▶ [The task]: All of the data below should be written out exactly.

▶ [Data shown]:
((

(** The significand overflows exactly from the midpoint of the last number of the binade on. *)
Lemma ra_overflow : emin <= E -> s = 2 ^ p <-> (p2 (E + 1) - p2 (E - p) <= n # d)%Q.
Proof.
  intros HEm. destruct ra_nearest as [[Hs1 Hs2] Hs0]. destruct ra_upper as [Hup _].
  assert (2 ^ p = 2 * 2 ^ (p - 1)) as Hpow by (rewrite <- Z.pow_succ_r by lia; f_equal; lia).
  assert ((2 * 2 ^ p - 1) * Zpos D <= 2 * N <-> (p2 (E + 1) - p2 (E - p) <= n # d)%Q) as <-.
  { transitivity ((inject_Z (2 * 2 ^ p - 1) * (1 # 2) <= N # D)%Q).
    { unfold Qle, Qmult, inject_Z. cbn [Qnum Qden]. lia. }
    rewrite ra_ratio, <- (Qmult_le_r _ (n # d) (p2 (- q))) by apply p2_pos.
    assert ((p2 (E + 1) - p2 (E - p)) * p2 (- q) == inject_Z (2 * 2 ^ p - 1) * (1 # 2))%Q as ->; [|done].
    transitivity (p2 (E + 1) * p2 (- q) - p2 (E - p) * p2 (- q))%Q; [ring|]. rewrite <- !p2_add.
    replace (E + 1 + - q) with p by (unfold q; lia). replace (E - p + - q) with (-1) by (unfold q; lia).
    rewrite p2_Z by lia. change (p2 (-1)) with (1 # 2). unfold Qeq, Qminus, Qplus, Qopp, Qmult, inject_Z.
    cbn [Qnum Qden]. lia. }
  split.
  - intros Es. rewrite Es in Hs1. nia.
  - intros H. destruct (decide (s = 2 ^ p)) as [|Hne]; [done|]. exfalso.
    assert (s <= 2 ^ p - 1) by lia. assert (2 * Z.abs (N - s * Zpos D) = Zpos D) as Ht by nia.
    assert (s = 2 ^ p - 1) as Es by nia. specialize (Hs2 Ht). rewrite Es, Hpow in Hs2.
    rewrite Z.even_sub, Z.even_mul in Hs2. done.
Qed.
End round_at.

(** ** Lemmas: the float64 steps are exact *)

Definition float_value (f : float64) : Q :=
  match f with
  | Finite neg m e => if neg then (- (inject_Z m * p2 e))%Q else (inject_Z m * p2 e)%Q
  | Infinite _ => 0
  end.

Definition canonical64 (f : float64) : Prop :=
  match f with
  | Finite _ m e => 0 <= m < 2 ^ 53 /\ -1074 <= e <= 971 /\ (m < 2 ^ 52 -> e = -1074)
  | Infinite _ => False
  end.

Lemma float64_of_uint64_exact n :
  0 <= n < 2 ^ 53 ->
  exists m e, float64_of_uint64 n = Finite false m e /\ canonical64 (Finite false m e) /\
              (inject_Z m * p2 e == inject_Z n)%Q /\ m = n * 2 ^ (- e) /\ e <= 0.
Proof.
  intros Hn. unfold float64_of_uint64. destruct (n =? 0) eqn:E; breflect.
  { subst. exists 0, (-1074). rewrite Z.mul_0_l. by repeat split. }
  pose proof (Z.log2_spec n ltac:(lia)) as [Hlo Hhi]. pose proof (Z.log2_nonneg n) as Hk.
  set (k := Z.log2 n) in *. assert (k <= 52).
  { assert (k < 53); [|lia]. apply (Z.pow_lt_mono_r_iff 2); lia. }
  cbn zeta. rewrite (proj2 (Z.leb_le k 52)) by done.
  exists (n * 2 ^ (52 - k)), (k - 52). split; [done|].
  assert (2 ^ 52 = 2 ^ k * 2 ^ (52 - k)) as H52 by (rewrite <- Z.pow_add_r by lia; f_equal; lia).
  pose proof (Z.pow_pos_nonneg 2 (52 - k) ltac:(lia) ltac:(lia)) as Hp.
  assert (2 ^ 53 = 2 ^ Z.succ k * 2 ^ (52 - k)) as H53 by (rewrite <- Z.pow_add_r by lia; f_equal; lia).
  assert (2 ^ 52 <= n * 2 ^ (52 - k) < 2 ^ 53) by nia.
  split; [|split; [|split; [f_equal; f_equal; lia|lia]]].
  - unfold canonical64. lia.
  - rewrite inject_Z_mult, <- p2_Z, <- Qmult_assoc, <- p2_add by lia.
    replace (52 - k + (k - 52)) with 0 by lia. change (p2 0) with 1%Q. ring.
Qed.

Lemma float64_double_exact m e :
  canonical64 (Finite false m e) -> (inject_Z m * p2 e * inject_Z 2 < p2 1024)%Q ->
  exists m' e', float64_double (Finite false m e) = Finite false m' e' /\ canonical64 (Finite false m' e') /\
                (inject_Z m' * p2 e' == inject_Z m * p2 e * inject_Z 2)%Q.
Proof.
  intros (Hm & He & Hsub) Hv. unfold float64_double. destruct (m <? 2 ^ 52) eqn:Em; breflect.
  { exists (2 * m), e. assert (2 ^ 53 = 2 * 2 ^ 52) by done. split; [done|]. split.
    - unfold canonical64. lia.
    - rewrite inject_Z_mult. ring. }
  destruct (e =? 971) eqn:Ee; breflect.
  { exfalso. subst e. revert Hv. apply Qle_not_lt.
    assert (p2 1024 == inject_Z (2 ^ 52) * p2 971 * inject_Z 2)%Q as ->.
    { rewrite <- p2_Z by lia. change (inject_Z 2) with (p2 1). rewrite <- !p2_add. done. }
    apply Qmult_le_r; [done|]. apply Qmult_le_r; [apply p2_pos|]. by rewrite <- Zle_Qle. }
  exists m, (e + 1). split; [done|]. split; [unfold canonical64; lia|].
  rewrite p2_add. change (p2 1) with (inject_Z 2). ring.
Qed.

))

▶ [Result of this task]:
(** The significand overflows exactly from the midpoint of the last number of the binade on. *)
Lemma ra_overflow : emin <= E -> s = 2 ^ p <-> (p2 (E + 1) - p2 (E - p) <= n # d)%Q.
Proof.
  intros HEm. destruct ra_nearest as [[Hs1 Hs2] Hs0]. destruct ra_upper as [Hup _].
  assert (2 ^ p = 2 * 2 ^ (p - 1)) as Hpow by (rewrite <- Z.pow_succ_r by lia; f_equal; lia).
  assert ((2 * 2 ^ p - 1) * Zpos D <= 2 * N <-> (p2 (E + 1) - p2 (E - p) <= n # d)%Q) as <-.
  { transitivity ((inject_Z (2 * 2 ^ p - 1) * (1 # 2) <= N # D)%Q).
    { unfold Qle, Qmult, inject_Z. cbn [Qnum Qden]. lia. }
    rewrite ra_ratio, <- (Qmult_le_r _ (n # d) (p2 (- q))) by apply p2_pos.
    assert ((p2 (E + 1) - p2 (E - p)) * p2 (- q) == inject_Z (2 * 2 ^ p - 1) * (1 # 2))%Q as ->; [|done].
    transitivity (p2 (E + 1) * p2 (- q) - p2 (E - p) * p2 (- q))%Q; [ring|]. rewrite <- !p2_add.
    replace (E + 1 + - q) with p by (unfold q; lia). replace (E - p + - q) with (-1) by (unfold q; lia).
    rewrite p2_Z by lia. change (p2 (-1)) with (1 # 2). unfold Qeq, Qminus, Qplus, Qopp, Qmult, inject_Z.
    cbn [Qnum Qden]. lia. }
  split.
  - intros Es. rewrite Es in Hs1. nia.
  - intros H. destruct (decide (s = 2 ^ p)) as [|Hne]; [done|]. exfalso.
    assert (s <= 2 ^ p - 1) by lia. assert (2 * Z.abs (N - s * Zpos D) = Zpos D) as Ht by nia.
    assert (s = 2 ^ p - 1) as Es by nia. specialize (Hs2 Ht). rewrite Es, Hpow in Hs2.
    rewrite Z.even_sub, Z.even_mul in Hs2. done.
Qed.
End round_at.

(** ** Lemmas: the float64 steps are exact *)

Definition float_value (f : float64) : Q :=
  match f with
  | Finite neg m e => if neg then (- (inject_Z m * p2 e))%Q else (inject_Z m * p2 e)%Q
  | Infinite _ => 0
  end.

Definition canonical64 (f : float64) : Prop :=
  match f with
  | Finite _ m e => 0 <= m < 2 ^ 53 /\ -1074 <= e <= 971 /\ (m < 2 ^ 52 -> e = -1074)
  | Infinite _ => False
  end.

Lemma float64_of_uint64_exact n :
  0 <= n < 2 ^ 53 ->
  exists m e, float64_of_uint64 n = Finite false m e /\ canonical64 (Finite false m e) /\
              (inject_Z m * p2 e == inject_Z n)%Q /\ m = n * 2 ^ (- e) /\ e <= 0.
Proof.
  intros Hn. unfold float64_of_uint64. destruct (n =? 0) eqn:E; breflect.
  { subst. exists 0, (-1074). rewrite Z.mul_0_l. by repeat split. }
  pose proof (Z.log2_spec n ltac:(lia)) as [Hlo Hhi]. pose proof (Z.log2_nonneg n) as Hk.
  set (k := Z.log2 n) in *. assert (k <= 52).
  { assert (k < 53); [|lia]. apply (Z.pow_lt_mono_r_iff 2); lia. }
  cbn zeta. rewrite (proj2 (Z.leb_le k 52)) by done.
  exists (n * 2 ^ (52 - k)), (k - 52). split; [done|].
  assert (2 ^ 52 = 2 ^ k * 2 ^ (52 - k)) as H52 by (rewrite <- Z.pow_add_r by lia; f_equal; lia).
  pose proof (Z.pow_pos_nonneg 2 (52 - k) ltac:(lia) ltac:(lia)) as Hp.
  assert (2 ^ 53 = 2 ^ Z.succ k * 2 ^ (52 - k)) as H53 by (rewrite <- Z.pow_add_r by lia; f_equal; lia).
  assert (2 ^ 52 <= n * 2 ^ (52 - k) < 2 ^ 53) by nia.
  split; [|split; [|split; [f_equal; f_equal; lia|lia]]].
  - unfold canonical64. lia.
  - rewrite inject_Z_mult, <- p2_Z, <- Qmult_assoc, <- p2_add by lia.
    replace (52 - k + (k - 52)) with 0 by lia. change (p2 0) with 1%Q. ring.
Qed.

Lemma float64_double_exact m e :
  canonical64 (Finite false m e) -> (inject_Z m * p2 e * inject_Z 2 < p2 1024)%Q ->
  exists m' e', float64_double (Finite false m e) = Finite false m' e' /\ canonical64 (Finite false m' e') /\
                (inject_Z m' * p2 e' == inject_Z m * p2 e * inject_Z 2)%Q.
Proof.
  intros (Hm & He & Hsub) Hv. unfold float64_double. destruct (m <? 2 ^ 52) eqn:Em; breflect.
  { exists (2 * m), e. assert (2 ^ 53 = 2 * 2 ^ 52) by done. split; [done|]. split.
    - unfold canonical64. lia.
    - rewrite inject_Z_mult. ring. }
  destruct (e =? 971) eqn:Ee; breflect.
  { exfalso. subst e. revert Hv. apply Qle_not_lt.
    assert (p2 1024 == inject_Z (2 ^ 52) * p2 971 * inject_Z 2)%Q as ->.
    { rewrite <- p2_Z by lia. change (inject_Z 2) with (p2 1). rewrite <- !p2_add. done. }
    apply Qmult_le_r; [done|]. apply Qmult_le_r; [apply p2_pos|]. by rewrite <- Zle_Qle. }
  exists m, (e + 1). split; [done|]. split; [unfold canonical64; lia|].
  rewrite p2_add. change (p2 1) with (inject_Z 2). ring.
Qed.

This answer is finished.